Can Reasoning Help Large Language Models Capture Human Annotator Disagreement?
This work addresses the problem of modeling human annotation variation for NLP applications sensitive to subjectivity and ambiguity, highlighting risks in replacing human annotators with reasoning LLMs.
The study investigated whether reasoning methods like RLVR help large language models capture human annotator disagreements, finding that RLVR-style reasoning degrades performance while naive Chain-of-Thought reasoning improves it for RLHF LLMs, with evaluations across 60 setups and 3 tasks.

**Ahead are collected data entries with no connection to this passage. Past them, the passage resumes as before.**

(* ===== verification/InvCreate.v ===== *)
(** * INVITE sessions: verification of an incoming INVITE and creation
    (pjsip/src/pjsip-ua/sip_inv.c) *)

From Stdlib Require Strings.String.
From S2P Require Import Prelude SipTypes PjStr Sdp SdpNeg SipTargets InvData InvExt InvOps InvCalls InvHandlers.
Import Strings.String.StringSyntax.

Section Create.
Context {N : Negotiator} {Str : PjString} (cfg : inv_config).
(** pjsip_endpt_has_capability for the Supported header *)
Context (has_capability : list Z -> bool).

Definition PJSIP_SC_BAD_REQUEST : Z := 400.
Definition PJSIP_SC_UNSUPPORTED_MEDIA_TYPE : Z := 415.
Definition PJSIP_SC_BAD_EXTENSION : Z := 420.
Definition PJSIP_SC_EXTENSION_REQUIRED : Z := 421.
Definition PJSIP_SC_TEMPORARILY_UNAVAILABLE : Z := 480.

(** [if (options & require) options |= support] *)
Definition implied (require support options : Z) : Z :=
  if has_option options require then Z.lor options support else options.

Definition normalize_options (options : Z) : Z :=
  implied PJSIP_INV_REQUIRE_TIMER PJSIP_INV_SUPPORT_TIMER (implied PJSIP_INV_REQUIRE_100REL PJSIP_INV_SUPPORT_100REL options).

(** ** Verification of a request *)

(** What a check finds: the code of the response with its headers and the status, or the
    status alone where the function returns at once. *)
Inductive refusal := Refuse (code status : Z) (hdrs : list pjsip_hdr) | Return_status (status : Z).

Definition refuse (code : Z) (hdrs : list pjsip_hdr) : option refusal :=
  Some (Refuse code (PJSIP_ERRNO_FROM_SIP_STATUS code) hdrs).

(** The first Contact header has a URI. *)
Definition request_contact (rdata : pjsip_rx_data) : option pjsip_uri :=
  match rd_contacts rdata with Contact_uri (Some u) _ :: _ => Some u | _ => None end.

Definition check_contact (rdata : pjsip_rx_data) : option refusal :=
  match request_contact rdata with
  | Some _ => None
  | None => refuse PJSIP_SC_BAD_REQUEST [H_warning 399 (lit "Bad/missing Contact header")]
  end.

Definition check_secure_request (rdata : pjsip_rx_data) : option refusal :=
  if negb (c_disable_secure_dlg_check cfg) && match rd_uri rdata with Some u => PJSIP_URI_SCHEME_IS_SIPS u | None => false end &&
     insecure_routing rdata
  then Some (Refuse PJSIP_SC_TEMPORARILY_UNAVAILABLE PJSIP_ESESSIONINSECURE [sips_warning])
  else None.

(** The description of the body, which is refused when it does not parse.  Its status is
    still PJ_SUCCESS then. *)
Definition check_body (want_response : bool) (rdata : pjsip_rx_data) : refusal + option sdp :=
  match rd_body rdata with
  | None => inr None
  | Some _ =>
      let info := pjsip_rdata_get_sdp_info rdata in
      if negb (si_body info) && negb PJSIP_INV_ACCEPT_UNKNOWN_BODY then
        inl (Refuse PJSIP_SC_UNSUPPORTED_MEDIA_TYPE (PJSIP_ERRNO_FROM_SIP_STATUS PJSIP_SC_UNSUPPORTED_MEDIA_TYPE)
               (if want_response then [H_accept [lit "application/sdp"]] else []))
      else if negb (si_sdp_err info =? PJ_SUCCESS) then
        inl (Refuse PJSIP_SC_BAD_REQUEST PJ_SUCCESS
               (if want_response then [H_warning_status (si_sdp_err info)] else []))
      else inr (si_sdp info)
  end.

(** The local and the remote description fit.  The inner option is a negotiator that
    leaves the program. *)
Definition check_media (want_response : bool) (l_sdp r_sdp : option sdp) : option (option refusal) :=
  match l_sdp, r_sdp with
  | Some l, Some r =>
      if negb (neg_validate l =? PJ_SUCCESS) then Some (Some (Return_status (neg_validate l)))
      else
        match neg_create_w_remote_offer (Some l) r with
        | (st, Some n) =>
            if negb (st =? PJ_SUCCESS) then Some (Some (Return_status st))
            else
              match neg_negotiate n with
              | Some (st, _) =>
                  Some (if st =? PJ_SUCCESS then None
                        else Some (Refuse PJSIP_SC_NOT_ACCEPTABLE_HERE st
                               (if want_response then [H_warning_status st; H_accept [lit "application/sdp"]] else [])))
              | None => None
              end
        | (st, None) => Some (Some (Return_status st))
        end
  | _, _ => Some None
  end.

Definition allows_update (rdata : pjsip_rx_data) : bool :=
  match rd_allow rdata with Some values => existsb (fun v => str_is v (lit "UPDATE")) values | None => false end.

(** The option tags of the Supported header *)
Definition supported_bit (v : list Z) : Z :=
  if str_is v (lit "100rel") then PJSIP_INV_SUPPORT_100REL
  else if str_is v (lit "timer") then PJSIP_INV_SUPPORT_TIMER
  else if str_is v (lit "ice") then PJSIP_INV_SUPPORT_ICE
  else 0.

Definition supported_options (rdata : pjsip_rx_data) : Z :=
  match rd_supported rdata with
  | Some values => fold_left (fun o v => Z.lor o (supported_bit v)) values 0
  | None => 0
  end.

(** One option tag of the Require header: a bit, or not supported *)
Definition required_tag (options : Z) (v : list Z) : Z + unit :=
  if has_option options PJSIP_INV_SUPPORT_100REL && str_is v (lit "100rel") then inl PJSIP_INV_REQUIRE_100REL
  else if has_option options PJSIP_INV_SUPPORT_TIMER && str_is v (lit "timer") then inl PJSIP_INV_REQUIRE_TIMER
  else if str_is v (lit "replaces") then (if has_capability (lit "replaces") then inl 0 else inr tt)
  else if has_option options PJSIP_INV_SUPPORT_ICE && str_is v (lit "ice") then inl PJSIP_INV_REQUIRE_ICE
  else if has_capability v then inl 0 else inr tt.

Fixpoint required_options (options : Z) (values : list (list Z)) : Z * list (list Z) :=
  match values with
  | [] => (0, [])
  | v :: values' =>
      let '(o, unsupp) := required_options options values' in
      match required_tag options v with inl b => (Z.lor b o, unsupp) | inr _ => (o, v :: unsupp) end
  end.

Definition supported_hdr : list pjsip_hdr := match c_supported cfg with Some v => [H_supported v] | None => [] end.

Definition check_required (want_response : bool) (unsupp : list (list Z)) : option refusal :=
  match unsupp with
  | [] => None
  | _ => refuse PJSIP_SC_BAD_EXTENSION (if want_response then H_unsupported unsupp :: supported_hdr else [])
  end.

(** What we require, the peer must support. *)
Definition check_local_required (want_response : bool) (options rem_option : Z) : option refusal :=
  let req100 := has_option options PJSIP_INV_REQUIRE_100REL in
  let reqtimer := has_option options PJSIP_INV_REQUIRE_TIMER in
  if (req100 && negb (has_option rem_option PJSIP_INV_SUPPORT_100REL)) ||
     (reqtimer && negb (has_option rem_option PJSIP_INV_SUPPORT_TIMER))
  then refuse PJSIP_SC_EXTENSION_REQUIRED
         (if want_response then
            H_require ((if req100 then [lit "100rel"] else []) ++ (if reqtimer then [lit "timer"] else [])) :: supported_hdr
          else [])
  else None.

Definition or_else (a b : option refusal) : option refusal := match a with Some _ => a | None => b end.

(** The checks from the extensions on: the refusal, and the options of the session *)
Definition check_extensions (want_response : bool) (rdata : pjsip_rx_data) (options : Z) : option refusal * Z :=
  let options := if allows_update rdata then Z.lor options PJSIP_INV_SUPPORT_UPDATE else options in
  let '(required, unsupp) := match rd_require rdata with Some v => required_options options v | None => (0, []) end in
  let rem_option := Z.lor (supported_options rdata) required in
  match or_else (check_required want_response unsupp) (check_local_required want_response options rem_option) with
  | Some r => (Some r, options)
  | None =>
      (None, Z.lor options (Z.lor (Z.land required PJSIP_INV_REQUIRE_100REL) (Z.land required PJSIP_INV_REQUIRE_TIMER)))
  end.

(** The checks in the order of the code, for a request [rdata]; [None] when the negotiator
    leaves the program. *)
Definition verify_checks (want_response : bool) (rdata : pjsip_rx_data) (options : Z) (r_sdp l_sdp : option sdp) :
    option (option refusal * Z) :=
  let options := implied PJSIP_INV_REQUIRE_ICE PJSIP_INV_SUPPORT_ICE (normalize_options options) in
  match or_else (check_contact rdata) (check_secure_request rdata) with
  | Some r => Some (Some r, options)
  | None =>
      match (match r_sdp with Some r => inr (Some r) | None => check_body want_response rdata end) with
      | inl r => Some (Some r, options)
      | inr r_sdp =>
          match check_media want_response l_sdp r_sdp with
          | None => None
          | Some (Some r) => Some (Some r, options)
          | Some None => Some (check_extensions want_response rdata options)
          end
      end
  end.

(** The status, the options and the response that is made when one is wanted;
    [create_status] is what creating the response gives. *)
Definition pjsip_inv_verify_request3 (want_response : bool) (create_status : Z) (rdata : pjsip_rx_data) (options : Z)
    (r_sdp l_sdp : option sdp) : option (Z * Z * option (Z * list pjsip_hdr)) :=
  match verify_checks want_response rdata options r_sdp l_sdp with
  | None => None
  | Some (None, options) => Some (PJ_SUCCESS, options, None)
  | Some (Some (Return_status status), options) => Some (status, options, None)
  | Some (Some (Refuse code status hdrs), options) =>
      Some (if want_response then
              if negb (create_status =? PJ_SUCCESS) then (create_status, options, None)
              else (PJSIP_ERRNO_FROM_SIP_STATUS code, options, Some (code, hdrs))
            else (status, options, None))
  end.

(** ** Creation *)

Definition new_session (role : pjsip_role_e) (options : Z) (n : option neg) (t : option Z) : pjsip_inv_session :=
  mk_inv PJSIP_INV_STATE_NULL false false None 0 Reason_none true 0 role options n 0 t None None None 0 false (Some 1).

(** The dialog with its transactions and messages; [usage_status] is what
    pjsip_dlg_add_usage answers. *)
Record surroundings := mk_surroundings {
  s_dlg : pjsip_dialog; s_tsxs : gmap Z inv_tsx; s_tds : gmap Z pjsip_tx_data; s_next : Z
}.

Definition start (s : surroundings) (tsxs : gmap Z inv_tsx) (i : pjsip_inv_session) : world :=
  mk_world i (set_d_sessions (d_sessions (s_dlg s) + 1) (s_dlg s)) tsxs (s_tds s) (s_next s) [] [].

Definition pjsip_inv_create_uac (s : surroundings) (local_sdp : option sdp) (options usage_status : Z) : Z * option world :=
  let r := match local_sdp with Some l => neg_create_w_local_offer l | None => (PJ_SUCCESS, None) end in
  if negb (r.1 =? PJ_SUCCESS) then (r.1, None)
  else if negb (usage_status =? PJ_SUCCESS) then (usage_status, None)
  else (PJ_SUCCESS, Some (start s (s_tsxs s) (new_session PJSIP_ROLE_UAC (normalize_options options) r.2 None))).

(** [rdata] starts the transaction [rd_tsx rdata]. *)
Definition pjsip_inv_create_uas (s : surroundings) (rdata : pjsip_rx_data) (local_sdp : option sdp) (options usage_status : Z) :
    Z * option world :=
  match rd_line rdata, s_tsxs s !! rd_tsx rdata with
  | Req m, Some x =>
      if negb (bool_decide (m_id m = PJSIP_INVITE_METHOD)) then (PJ_EINVALIDOP, None)
      else
        let info := pjsip_rdata_get_sdp_info rdata in
        if negb (si_sdp_err info =? PJ_SUCCESS) then (si_sdp_err info, None)
        else
          let r := match si_sdp info, local_sdp with
                   | Some o, _ => neg_create_w_remote_offer local_sdp o
                   | None, Some l => neg_create_w_local_offer l
                   | None, None => (PJ_SUCCESS, None)
                   end in
          if negb (r.1 =? PJ_SUCCESS) then (r.1, None)
          else if negb (usage_status =? PJ_SUCCESS) then (usage_status, None)
          else
            let x' := set_t_data (Some (mk_tsx_inv_data false false [] false (is_some (si_sdp info)))) x in
            (PJ_SUCCESS, Some (start s (<[rd_tsx rdata := x']> (s_tsxs s))
                                 (new_session PJSIP_ROLE_UAS (normalize_options options) r.2 (Some (rd_tsx rdata)))))
  | _, _ => (PJ_EINVALIDOP, None)
  end.
End Create.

Variation in human annotation (i.e., disagreements) is common in NLP, often reflecting important information like task subjectivity and sample ambiguity. Modeling this variation is important for applications that are sensitive to such information. Although RLVR-style reasoning (Reinforcement Learning with Verifiable Rewards) has improved Large Language Model (LLM) performance on many tasks, it remains unclear whether such reasoning enables LLMs to capture informative variation in human annotation. In this work, we evaluate the influence of different reasoning settings on LLM disagreement modeling. We systematically evaluate each reasoning setting across model sizes, distribution expression methods, and steering methods, resulting in 60 experimental setups across 3 tasks. Surprisingly, our results show that RLVR-style reasoning degrades performance in disagreement modeling, while naive Chain-of-Thought (CoT) reasoning improves the performance of RLHF LLMs (RL from human feedback). These findings underscore the potential risk of replacing human annotators with reasoning LLMs, especially when disagreements are important.